→ **Supplied material**
(** * Maintainer-invitation handlers of the registry service

    A shallow embedding of [services/registry/handlers/maintainers.js]:
    the five route handlers ([maintainers], [invite], [remove], [accept],
    [decline]) as state-passing functions over a world made of the
    Maintainer table, the clock and the ordered trace of effects (requests
    sent to the storage service, row updates, log lines, authorization
    checks).

    Reading notes on the source file.
    - The object literal in [remove] lacks the comma after its
      ['invite.invitee_not_maintainer'] entry; it is read here with the five
      entries it lists.
    - [maintainers] ends in [response.json({ objects })]; no binding named
      [objects] is in scope there, and the embedding resolves the identifier
      against the scope the file really has. *)

From stdpp Require Import gmap strings list fin_maps pretty.
From Stdlib Require Import ZArith Lia.

Local Open Scope Z_scope.
Local Open Scope string_scope.

(** ** JavaScript values *)

(** The double quote character, which the templates of the file print
    around names. *)
Definition dquote : string := String (Ascii.ascii_of_nat 34) EmptyString.

Inductive Prim :=
| PUndefined
| PNull
| PBool (b : bool)
| PNum (n : Z)
| PStr (s : string).

(** The shape of the errors a rejected storage call carries: the handlers
    read [err.code], [err.status] and [err.message], nothing else. *)
Record ErrObj := mkErr {
  code : Prim;
  status : Prim;
  message : Prim
}.

Inductive Value :=
| VPrim (p : Prim)
| VError (e : ErrObj)
| VArray (xs : list string)
| VObject (tag : string).

Global Instance Prim_eq_dec : EqDecision Prim.
Proof. solve_decision. Defined.
Global Instance ErrObj_eq_dec : EqDecision ErrObj.
Proof. solve_decision. Defined.
Global Instance Value_eq_dec : EqDecision Value.
Proof. solve_decision. Defined.

(** ToBoolean. Numbers are integers here, so NaN does not arise. *)
Definition prim_truthy (p : Prim) : bool :=
  match p with
  | PUndefined | PNull => false
  | PBool b => b
  | PNum n => negb (Z.eqb n 0)
  | PStr s => negb (String.eqb s EmptyString)
  end.

Definition truthy (v : Value) : bool :=
  match v with
  | VPrim p => prim_truthy p
  | VError _ | VArray _ | VObject _ => true
  end.

(** [a || b] *)
Definition js_or (a b : Value) : Value := if truthy a then a else b.

(** [a === b] on primitives. *)
Definition strict_eq (a b : Prim) : bool := bool_decide (a = b).

(** ToPropertyKey, for a computed member access [obj[key]]. *)
Definition property_key (p : Prim) : string :=
  match p with
  | PUndefined => "undefined"
  | PNull => "null"
  | PBool true => "true"
  | PBool false => "false"
  | PNum n => pretty n
  | PStr s => s
  end.

(** The members every object literal inherits from [Object.prototype]. *)
Definition object_prototype : list string :=
  [ "constructor"; "__defineGetter__"; "__defineSetter__"; "hasOwnProperty";
    "__lookupGetter__"; "__lookupSetter__"; "isPrototypeOf";
    "propertyIsEnumerable"; "toString"; "valueOf"; "__proto__";
    "toLocaleString" ].

Fixpoint assoc (k : string) (l : list (string * string)) : option string :=
  match l with
  | [] => None
  | (k', v) :: l' => if String.eqb k k' then Some v else assoc k l'
  end.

→ **What the task asks**
Would you output the whole listing exactly as written?

→ **Response to this task**
(** * Maintainer-invitation handlers of the registry service

    A shallow embedding of [services/registry/handlers/maintainers.js]:
    the five route handlers ([maintainers], [invite], [remove], [accept],
    [decline]) as state-passing functions over a world made of the
    Maintainer table, the clock and the ordered trace of effects (requests
    sent to the storage service, row updates, log lines, authorization
    checks).

    Reading notes on the source file.
    - The object literal in [remove] lacks the comma after its
      ['invite.invitee_not_maintainer'] entry; it is read here with the five
      entries it lists.
    - [maintainers] ends in [response.json({ objects })]; no binding named
      [objects] is in scope there, and the embedding resolves the identifier
      against the scope the file really has. *)

From stdpp Require Import gmap strings list fin_maps pretty.
From Stdlib Require Import ZArith Lia.

Local Open Scope Z_scope.
Local Open Scope string_scope.

(** ** JavaScript values *)

(** The double quote character, which the templates of the file print
    around names. *)
Definition dquote : string := String (Ascii.ascii_of_nat 34) EmptyString.

Inductive Prim :=
| PUndefined
| PNull
| PBool (b : bool)
| PNum (n : Z)
| PStr (s : string).

(** The shape of the errors a rejected storage call carries: the handlers
    read [err.code], [err.status] and [err.message], nothing else. *)
Record ErrObj := mkErr {
  code : Prim;
  status : Prim;
  message : Prim
}.

Inductive Value :=
| VPrim (p : Prim)
| VError (e : ErrObj)
| VArray (xs : list string)
| VObject (tag : string).

Global Instance Prim_eq_dec : EqDecision Prim.
Proof. solve_decision. Defined.
Global Instance ErrObj_eq_dec : EqDecision ErrObj.
Proof. solve_decision. Defined.
Global Instance Value_eq_dec : EqDecision Value.
Proof. solve_decision. Defined.

(** ToBoolean. Numbers are integers here, so NaN does not arise. *)
Definition prim_truthy (p : Prim) : bool :=
  match p with
  | PUndefined | PNull => false
  | PBool b => b
  | PNum n => negb (Z.eqb n 0)
  | PStr s => negb (String.eqb s EmptyString)
  end.

Definition truthy (v : Value) : bool :=
  match v with
  | VPrim p => prim_truthy p
  | VError _ | VArray _ | VObject _ => true
  end.

(** [a || b] *)
Definition js_or (a b : Value) : Value := if truthy a then a else b.

(** [a === b] on primitives. *)
Definition strict_eq (a b : Prim) : bool := bool_decide (a = b).

(** ToPropertyKey, for a computed member access [obj[key]]. *)
Definition property_key (p : Prim) : string :=
  match p with
  | PUndefined => "undefined"
  | PNull => "null"
  | PBool true => "true"
  | PBool false => "false"
  | PNum n => pretty n
  | PStr s => s
  end.

(** The members every object literal inherits from [Object.prototype]. *)
Definition object_prototype : list string :=
  [ "constructor"; "__defineGetter__"; "__defineSetter__"; "hasOwnProperty";
    "__lookupGetter__"; "__lookupSetter__"; "isPrototypeOf";
    "propertyIsEnumerable"; "toString"; "valueOf"; "__proto__";
    "toLocaleString" ].

Fixpoint assoc (k : string) (l : list (string * string)) : option string :=
  match l with
  | [] => None
  | (k', v) :: l' => if String.eqb k k' then Some v else assoc k l'
  end.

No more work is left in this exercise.